Go through the data line by line. Copy each one holding the string "slash".

Segment Start: Records shown

(** * FileHandler: file-set resolution and revision-directory allocation

    A shallow embedding of [lintAndFormatChanges/Utils/FileHandler.py].

    The Python functions are embedded as computations in a state-and-exception
    monad over a [World]: the file system, the process environment (current
    directory, user name, location of the module), the standard error stream
    and the two black boxes the module talks to (the [git] executable and the
    wildcard part of [glob.glob]).

    Conventions.
    - A Python [bytes] value is a [string] (a list of 8-bit characters); a
      Python [str] is represented by its UTF-8 encoding, so [bytes.decode()]
      is a validity check that returns its argument.  Splitting on ["\n"] or
      ["/"] commutes with that representation, since neither byte occurs
      inside a multi-byte sequence.
    - Symbolic links are not modelled; a path is looked up component by
      component, [".."] stepping to the parent directory.
    - [assert] statements are executed (the interpreter does not run with
      [-O]).
    - The file system has no limit on the length of a name or of a path,
      and no permissions: every directory can be searched and written.
      Where a property depends on it, the names are taken within the limits
      of the system ([within_limits]). *)

From Stdlib Require Import ZArith Ascii String List Lia Bool.
From Stdlib Require Import DecimalString DecimalZ DecimalN DecimalPos DecimalFacts.
From stdpp Require Import base decidable countable gmap sets list strings.

Local Open Scope string_scope.
Local Open Scope Z_scope.

(** ** Bytes and strings *)

Module Str.

Definition LF : ascii := "010"%char.
Definition CR : ascii := "013"%char.
Definition slash : ascii := "/"%char.

Definition code (c : ascii) : N := N_of_ascii c.

Definition in_range (lo hi : N) (c : ascii) : bool :=
  ((lo <=? code c) && (code c <=? hi))%N.

(** [Py_ISSPACE]: the six ASCII white-space characters stripped by
    [bytes.strip()] and skipped by [int()]. *)
Definition is_space (c : ascii) : bool :=
  in_range 9 13 c || (code c =? 32)%N.

Definition is_empty (s : string) : bool :=
  match s with "" => true | _ => false end.

Fixpoint lstrip (s : string) : string :=
  match s with
  | String c s' => if is_space c then lstrip s' else s
  | "" => ""
  end.

Fixpoint rstrip (s : string) : string :=
  match s with
  | String c s' =>
      let r := rstrip s' in
      if is_space c && is_empty r then "" else String c r
  | "" => ""
  end.

(** [bytes.strip()] *)
Definition strip (s : string) : string := lstrip (rstrip s).

(** [str.split(sep)] for a one-character separator: never the empty list,
    [split sep ""] is [[""]]. *)
Fixpoint split (sep : ascii) (s : string) : list string :=
  match s with
  | "" => [""]
  | String c s' =>
      if Ascii.eqb c sep then "" :: split sep s'
      else match split sep s' with
           | w :: ws => String c w :: ws
           | [] => [String c ""]
           end
  end.

(** ["/".join(parts)] *)
Fixpoint join (sep : string) (parts : list string) : string :=
  match parts with
  | [] => ""
  | [p] => p
  | p :: ps => p +:+ sep +:+ join sep ps
  end.

Fixpoint contains (c : ascii) (s : string) : bool :=
  match s with
  | "" => false
  | String c' s' => Ascii.eqb c' c || contains c s'
  end.

Fixpoint all_chars (P : ascii → bool) (s : string) : bool :=
  match s with
  | "" => true
  | String c s' => P c && all_chars P s'
  end.

Definition is_ascii (s : string) : bool := all_chars (in_range 0 127) s.

(** Well-formed UTF-8 byte sequences (Unicode, table 3-7): what the strict
    decoder behind [bytes.decode()] and text-mode reads accepts. *)
Fixpoint utf8_valid (s : string) : bool :=
  match s with
  | "" => true
  | String b0 s1 =>
      if in_range 0 127 b0 then utf8_valid s1
      else
        match s1 with
        | "" => false
        | String b1 s2 =>
            if in_range 194 223 b0 then in_range 128 191 b1 && utf8_valid s2
            else
              match s2 with
              | "" => false
              | String b2 s3 =>
                  if (in_range 224 224 b0 && in_range 160 191 b1
                      || in_range 225 236 b0 && in_range 128 191 b1
                      || in_range 237 237 b0 && in_range 128 159 b1
                      || in_range 238 239 b0 && in_range 128 191 b1)
                  then in_range 128 191 b2 && utf8_valid s3
                  else
                    match s3 with
                    | "" => false
                    | String b3 s4 =>
                        (in_range 240 240 b0 && in_range 144 191 b1
                         || in_range 241 243 b0 && in_range 128 191 b1
                         || in_range 244 244 b0 && in_range 128 143 b1)
                        && in_range 128 191 b2 && in_range 128 191 b3
                        && utf8_valid s4
                    end
              end
        end
  end.

(** Text-mode reading with [newline=None]: ["\r\n"] and a lone ["\r"]
    become ["\n"]. *)
Fixpoint universal_newlines (s : string) : string :=
  match s with
  | "" => ""
  | String c s' =>
      if Ascii.eqb c CR then
        match s' with
        | String c' s'' =>
            if Ascii.eqb c' LF then String LF (universal_newlines s'')
            else String LF (universal_newlines s')
        | "" => String LF ""
        end
      else String c (universal_newlines s')
  end.

End Str.

(** ** Python integers: [int(str)] and [str(int)] *)

Module PyInt.

Definition digit_val (c : ascii) : option Z :=
  if Str.in_range 48 57 c then Some (Z.of_N (Str.code c) - 48) else None.

Definition underscore : ascii := "_"%char.

(** The digit scan of [PyLong_FromString] in base 10: digits, with single
    underscores allowed between them.  [prev] is the character consumed
    last, [n] the number of digits seen.  Returns the value, the number of
    digits and the unread rest; [None] on a doubled or trailing
    underscore. *)
Fixpoint scan (s : string) (prev : ascii) (acc : Z) (n : nat)
  : option (Z * nat * string) :=
  match s with
  | "" => if Ascii.eqb prev underscore then None else Some (acc, n, "")
  | String c s' =>
      if Ascii.eqb c underscore then
        if Ascii.eqb prev underscore then None else scan s' c acc n
      else
        match digit_val c with
        | Some d => scan s' c (10 * acc + d) (S n)
        | None => if Ascii.eqb prev underscore then None else Some (acc, n, s)
        end
  end.

Definition sign_of (s : string) : Z * string :=
  match s with
  | String "+" s' => (1, s')
  | String "-" s' => (-1, s')
  | _ => (1, s)
  end.

(** [int(s)] for a [str] of ASCII characters: optional white space, an
    optional sign, the digits, optional white space; [None] is
    [ValueError]. *)
Definition of_ascii_string (s : string) : option Z :=
  let '(sign, body) := sign_of (Str.lstrip s) in
  match body with
  | String "_" _ => None
  | _ =>
      match scan body "000"%char 0 0 with
      | Some (v, n, rest) =>
          if (Nat.eqb n 0) then None
          else if Str.is_empty (Str.lstrip rest) then Some (sign * v)
          else None
      | None => None
      end
  end.

(** [str(z)]: the decimal numeral, with a leading minus sign when
    negative. *)
Definition to_string (z : Z) : string :=
  NilZero.string_of_int (Z.to_int z).

End PyInt.

(** ** Paths: [pathlib.PurePosixPath] *)

Record Path := MkPath {
  root : string;          (* [""], ["/"] or ["//"] *)
  tail : list string      (* the components after the root *)
}.

Global Instance Path_eq_dec : EqDecision Path.
Proof. solve_decision. Defined.

Global Instance Path_countable : Countable Path :=
  inj_countable' (λ p, (root p, tail p)) (λ x, MkPath x.1 x.2)
    (λ p, match p with MkPath _ _ => eq_refl end).

Module PurePath.

(** [posixpath.splitroot]: one leading slash, or exactly two, is kept as
    the root; three or more collapse to one. *)
Definition root_of (s : string) : string :=
  match s with
  | String "/" (String "/" (String "/" _)) => "/"
  | String "/" (String "/" _) => "//"
  | String "/" _ => "/"
  | _ => ""
  end.

Definition keep_part (x : string) : bool :=
  negb (Str.is_empty x) && negb (String.eqb x ".").

(** [Path(s)]: empty and ["."] components are dropped. *)
Definition of_string (s : string) : Path :=
  MkPath (root_of s) (filter (λ x, Is_true (keep_part x)) (Str.split Str.slash s)).

(** [str(path)] *)
Definition to_string (p : Path) : string :=
  match root p, tail p with
  | "", [] => "."
  | r, t => r +:+ Str.join "/" t
  end.

Definition is_absolute (p : Path) : bool := negb (Str.is_empty (root p)).

(** [path / s] *)
Definition joinpath (p : Path) (s : string) : Path :=
  let q := of_string s in
  if is_absolute q then q else MkPath (root p) (tail p ++ tail q).

(** [path.parent] *)
Definition parent (p : Path) : Path := MkPath (root p) (removelast (tail p)).

(** [path.name] *)
Definition name (p : Path) : string := List.last (tail p) "".

(** [path._make_child_relpath(name)], used by [iterdir]: a directory
    entry becomes one more component. *)
Definition child (p : Path) (entry : string) : Path :=
  MkPath (root p) (tail p ++ [entry]).

End PurePath.

Notation "p // s" := (PurePath.joinpath p s) (at level 40, left associativity).

(** ** The file system *)

Inductive Node := File (content : string) | Dir.

(** A location is the list of directory-entry names leading to a node,
    innermost first; [[]] is the root directory. *)
Definition Loc := list string.

(** The nodes, keyed by location.  The order of the list is the order in
    which a directory listing reports the entries. *)
Definition FS := list (Loc * Node).

Inductive Errno := ENOENT | ENOTDIR | EEXIST | EISDIR.

Global Instance Errno_eq_dec : EqDecision Errno.
Proof. solve_decision. Defined.

Global Instance Node_eq_dec : EqDecision Node.
Proof. solve_decision. Defined.

Module Fs.

Fixpoint assoc (fs : FS) (loc : Loc) : option Node :=
  match fs with
  | [] => None
  | (k, n) :: fs' => if decide (k = loc) then Some n else assoc fs' loc
  end.

Definition node_at (fs : FS) (loc : Loc) : option Node :=
  match loc with
  | [] => Some Dir
  | _ => assoc fs loc
  end.

(** The entries of the directory at [loc], in listing order. *)
Definition children (fs : FS) (loc : Loc) : list string :=
  omap (λ e : Loc * Node,
          match e.1 with
          | c :: l => if decide (l = loc) then Some c else None
          | [] => None
          end) fs.

(** One step of path resolution, from a location that must be a
    directory. *)
Definition step (fs : FS) (loc : Loc) (c : string) : Errno + Loc :=
  match node_at fs loc with
  | None => inl ENOENT
  | Some (File _) => inl ENOTDIR
  | Some Dir =>
      if decide (c = "" ∨ c = ".") then inr loc
      else if decide (c = "..") then inr (List.tl loc)
      else match node_at fs (c :: loc) with
           | Some _ => inr (c :: loc)
           | None => inl ENOENT
           end
  end.

Fixpoint walk (fs : FS) (loc : Loc) (comps : list string) : Errno + Loc :=
  match comps with
  | [] => inr loc
  | c :: rest =>
      match step fs loc c with
      | inr loc' => walk fs loc' rest
      | inl e => inl e
      end
  end.

(** [stat]: the node a component list leads to. *)
Definition stat (fs : FS) (from : Loc) (comps : list string) : Errno + Node :=
  match walk fs from comps with
  | inr loc => match node_at fs loc with Some n => inr n | None => inl ENOENT end
  | inl e => inl e
  end.

(** [mkdir(2)]: all components but the last are resolved, the last one
    is created, whatever its length. *)
Definition mkdir (fs : FS) (from : Loc) (comps : list string) : Errno + FS :=
  match rev comps with
  | [] => inl EEXIST
  | c :: rinit =>
      match walk fs from (rev rinit) with
      | inl e => inl e
      | inr loc =>
          match node_at fs loc with
          | None => inl ENOENT
          | Some (File _) => inl ENOTDIR
          | Some Dir =>
              if decide (c = "" ∨ c = "." ∨ c = "..") then inl EEXIST
              else match node_at fs (c :: loc) with
                   | Some _ => inl EEXIST
                   | None => inr (fs ++ [(c :: loc, Dir)])%list
                   end
          end
      end
  end.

Segment End: Records shown

*Answer space:*
Definition slash : ascii := "/"%char.
(** [posixpath.splitroot]: one leading slash, or exactly two, is kept as
  MkPath (root_of s) (filter (λ x, Is_true (keep_part x)) (Str.split Str.slash s)).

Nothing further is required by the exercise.